EXTRACTED RECORDS:

(** * spring-cloud-config: the configuration resolution and refresh engine

    A shallow embedding of [src/index.js] (class [SpringCloudConfig]) and of
    the two library calls its results depend on: [extend(true, target, src)]
    of the [extend] package and [String.prototype.split].

    Layout: the embedding (data, merger, profile filter, pipeline, watcher)
    comes first; the lemmas and the theorems about it follow. *)

From Stdlib Require Import List String Ascii ZArith Bool Lia DecimalString.
Import ListNotations.
Local Open Scope string_scope.
Local Open Scope list_scope.

(* ===================================================================== *)
(** * Part I -- the embedding                                            *)
(* ===================================================================== *)

(** ** JavaScript values occurring in configuration data

    A parsed YAML or JSON value.  Arrays and plain objects are both kept as
    the ordered list of their own enumerable properties, the way [for-in]
    and [extend] see them: an array [[x, y]] has the properties ["0"] and
    ["1"].  [undefined] is not a YAML/JSON value: a place that may hold it
    (a missing property, an unset field, an empty source) is an
    [option value], with [None] for [undefined].  Properties are listed in
    the order of their creation; that JavaScript lists the integer-like keys
    of a plain object first is not modelled, and numbers are integers. *)

Unset Elimination Schemes.
Inductive value : Type :=
| VNull
| VBool (b : bool)
| VNum (n : Z)
| VStr (s : string)
| VArr (ps : list (string * value))
| VObj (ps : list (string * value)).
Set Elimination Schemes.

Definition props : Type := list (string * value).

(** Induction over values, with the hypothesis for every property value. *)
Definition value_induction (P : value -> Prop)
    (Hnull : P VNull)
    (Hbool : forall b, P (VBool b))
    (Hnum : forall n, P (VNum n))
    (Hstr : forall s, P (VStr s))
    (Harr : forall ps, Forall (fun kv => P (snd kv)) ps -> P (VArr ps))
    (Hobj : forall ps, Forall (fun kv => P (snd kv)) ps -> P (VObj ps)) :
  forall v, P v :=
  fix go (v : value) : P v :=
    let each :=
      fix each (ps : props) : Forall (fun kv => P (snd kv)) ps :=
        match ps with
        | [] => Forall_nil _
        | kv :: r => Forall_cons kv (go (snd kv)) (each r)
        end in
    match v with
    | VNull => Hnull
    | VBool b => Hbool b
    | VNum n => Hnum n
    | VStr s => Hstr s
    | VArr ps => Harr ps (each ps)
    | VObj ps => Hobj ps (each ps)
    end.

(** [ToBoolean]: what [if (x)], [x && y] and [!x] test. *)
Definition truthy (v : value) : bool :=
  match v with
  | VNull => false
  | VBool b => b
  | VNum n => negb (n =? 0)%Z
  | VStr s => negb (s =? "")
  | VArr _ | VObj _ => true
  end.

Definition truthy_opt (o : option value) : bool :=
  match o with None => false | Some v => truthy v end.

(** [typeof v === 'object'] for a non-null [v]: arrays are objects. *)
Definition is_object (v : value) : bool :=
  match v with VArr _ | VObj _ => true | _ => false end.

(** [o[k]] on a property list: the first binding ([undefined] if none). *)
Fixpoint get_prop (ps : props) (k : string) : option value :=
  match ps with
  | [] => None
  | (k', v) :: r => if (k' =? k) then Some v else get_prop r k
  end.

(** [o[k] = v]: an existing property keeps its place, a new one goes last. *)
Fixpoint set_prop (ps : props) (k : string) (v : value) : props :=
  match ps with
  | [] => [(k, v)]
  | (k', v') :: r =>
      if (k' =? k) then (k, v) :: r else (k', v') :: set_prop r k v
  end.

Definition keys (ps : props) : list string := map fst ps.

(** Decimal index of an array element or string character. *)
Definition index_key (i : nat) : string := NilEmpty.string_of_uint (Nat.to_uint i).

Fixpoint indexed (i : nat) (l : list value) : props :=
  match l with
  | [] => []
  | v :: r => (index_key i, v) :: indexed (S i) r
  end.

(** The array literal [[v0, v1, ...]]. *)
Definition arr_of_list (l : list value) : value := VArr (indexed 0 l).

Definition chars (s : string) : list value :=
  map (fun c => VStr (String c EmptyString)) (list_ascii_of_string s).

(** [for (name in v)]: the own enumerable properties of [v], in the order
    of the list (for an object with integer-like keys JavaScript lists
    those first, in ascending order). *)
Definition for_in (v : value) : props :=
  match v with
  | VArr ps | VObj ps => ps
  | VStr s => indexed 0 (chars s)
  | VNull | VBool _ | VNum _ => []
  end.

(** [v.k] read from a value that is known not to be null: only objects and
    arrays carry the property names the source reads ([spring], [cloud],
    [config], [profiles], [name], [enabled]); on a string, number or boolean
    these are [undefined]. *)
Definition member (v : value) (k : string) : option value :=
  match v with
  | VArr ps | VObj ps => get_prop ps k
  | _ => None
  end.

(** ** [String.prototype.split] with a one-character separator *)

Fixpoint split (sep : ascii) (s : string) : list string :=
  match s with
  | EmptyString => [EmptyString]
  | String c r =>
      if Ascii.eqb c sep then EmptyString :: split sep r
      else match split sep r with
           | [] => [String c EmptyString]
           | h :: t => String c h :: t
           end
  end.

Definition dot : ascii := "."%char.
Definition comma : ascii := ","%char.
Definition bang : ascii := "!"%char.

(** ** The [extend] package, called as [extend(true, target, options)]

    For each [name in options]: [src = target[name]], [copy = options[name]];
    a plain object (an array) [copy] is merged into [src] when [src] is a
    plain object (an array) and into a fresh [{}] ([[]]) otherwise; any other
    [copy] is assigned.  The test [target !== copy] always passes here, every
    target being a fresh object or a clone made by [extend] itself, and no
    property value is [undefined]. *)

Fixpoint extend_val (copy : value) (src : option value) {struct copy} : value :=
  match copy with
  | VObj ps =>
      let clone := match src with Some (VObj t) => t | _ => [] end in
      VObj ((fix each (ps : props) (target : props) {struct ps} : props :=
               match ps with
               | [] => target
               | (name, c) :: rest =>
                   each rest (set_prop target name (extend_val c (get_prop target name)))
               end) ps clone)
  | VArr ps =>
      let clone := match src with Some (VArr t) => t | _ => [] end in
      VArr ((fix each (ps : props) (target : props) {struct ps} : props :=
               match ps with
               | [] => target
               | (name, c) :: rest =>
                   each rest (set_prop target name (extend_val c (get_prop target name)))
               end) ps clone)
  | _ => copy
  end.

(** The loop [for (name in options)] over the target's property list. *)
Fixpoint extend_each (ps : props) (target : props) {struct ps} : props :=
  match ps with
  | [] => target
  | (name, c) :: rest =>
      extend_each rest (set_prop target name (extend_val c (get_prop target name)))
  end.

(** [extend(true, target, options)] for a target that is an object;
    [options] null or undefined is skipped. *)
Definition extend (target : props) (options : option value) : props :=
  match options with
  | None | Some VNull => target
  | Some o => extend_each (for_in o) target
  end.

(** ** PropertyTree Merger *)

(** [_mergeProperties(objects)], index.js 293-299. *)
Definition _mergeProperties (objects : list (option value)) : value :=
  VObj (fold_left extend objects []).

(** [_createObjectForProperty(propertyKeys, propertyValue)], index.js 327-338.
    For the segment [__proto__] the assignment of index.js 335 sets the
    prototype of [thisObject], or does nothing, instead of creating a
    property; that case is outside this model, and the statements that
    depend on it exclude the segment. *)
Fixpoint _createObjectForProperty (propertyKeys : list string) (propertyValue : value) : value :=
  match propertyKeys with
  | [] => propertyValue
  | thisPropertyName :: rest =>
      VObj [(thisPropertyName, _createObjectForProperty rest propertyValue)]
  end.

(** [_parsePropertiesToObjects(propertiesObject)], index.js 308-317. *)
Definition _parsePropertiesToObjects (propertiesObject : option value) : value :=
  match propertiesObject with
  | Some po =>
      if truthy po then
        VObj (fold_left
                (fun object kv =>
                   extend object (Some (_createObjectForProperty (split dot (fst kv)) (snd kv))))
                (for_in po) [])
      else VObj []
  | None => VObj []
  end.


(** ** Profile Filter *)

(** [Array.prototype.indexOf] on an array of strings: [-1] when absent. *)
Fixpoint indexOf (l : list string) (x : string) : Z :=
  match l with
  | [] => (-1)%Z
  | y :: r =>
      if (y =? x) then 0%Z
      else let i := indexOf r x in if (i <? 0)%Z then (-1)%Z else (i + 1)%Z
  end.

(** Errors: what a [throw] or a promise rejection carries. *)
Inductive error : Type :=
| TypeError
| RejectionString (msg : string)
| SystemError (path : string)
| YAMLException
| ClientError (code : Z).

(** The loop over [documentProfiles], index.js 261-272: [None] is the early
    [return false], [Some u] the value of [useThisDoc] after the loop. *)
Fixpoint scan_profiles (documentProfiles activeProfiles : list string)
    (useThisDoc : bool) : option bool :=
  match documentProfiles with
  | [] => Some useThisDoc
  | EmptyString :: rest => scan_profiles rest activeProfiles useThisDoc
  | (String c excludeProfile as token) :: rest =>
      if Ascii.eqb c bang then
        if (0 <=? indexOf activeProfiles excludeProfile)%Z then None
        else scan_profiles rest activeProfiles useThisDoc
      else if (0 <=? indexOf activeProfiles token)%Z then
        scan_profiles rest activeProfiles true
      else scan_profiles rest activeProfiles useThisDoc
  end.

(** [_shouldUseDocument(document, activeProfiles)], index.js 254-275.
    [document.profiles.split] is a [TypeError] unless [profiles] is a
    string. *)
Definition _shouldUseDocument (document : option value)
    (activeProfiles : option (list string)) : error + bool :=
  match document with
  | None => inr false
  | Some d =>
      if truthy d && negb (truthy_opt (member d "profiles")) then inr true
      else if truthy d then
        match activeProfiles with
        | None => inr false
        | Some ap =>
            match member d "profiles" with
            | Some (VStr p) =>
                match scan_profiles (split comma p) ap false with
                | None => inr false
                | Some useThisDoc => inr useThisDoc
                end
            | _ => inl TypeError
            end
        end
      else inr false
  end.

GOAL OF THE EXERCISE: Wherever the line holding "match propertiesObject with" falls in the entries above, copy exactly from it through the line holding "(** ** Profile Filter *)", inclusive, and add nothing.

SOLUTION TO THE EXERCISE:
  match propertiesObject with
  | Some po =>
      if truthy po then
        VObj (fold_left
                (fun object kv =>
                   extend object (Some (_createObjectForProperty (split dot (fst kv)) (snd kv))))
                (for_in po) [])
      else VObj []
  | None => VObj []
  end.


(** ** Profile Filter *)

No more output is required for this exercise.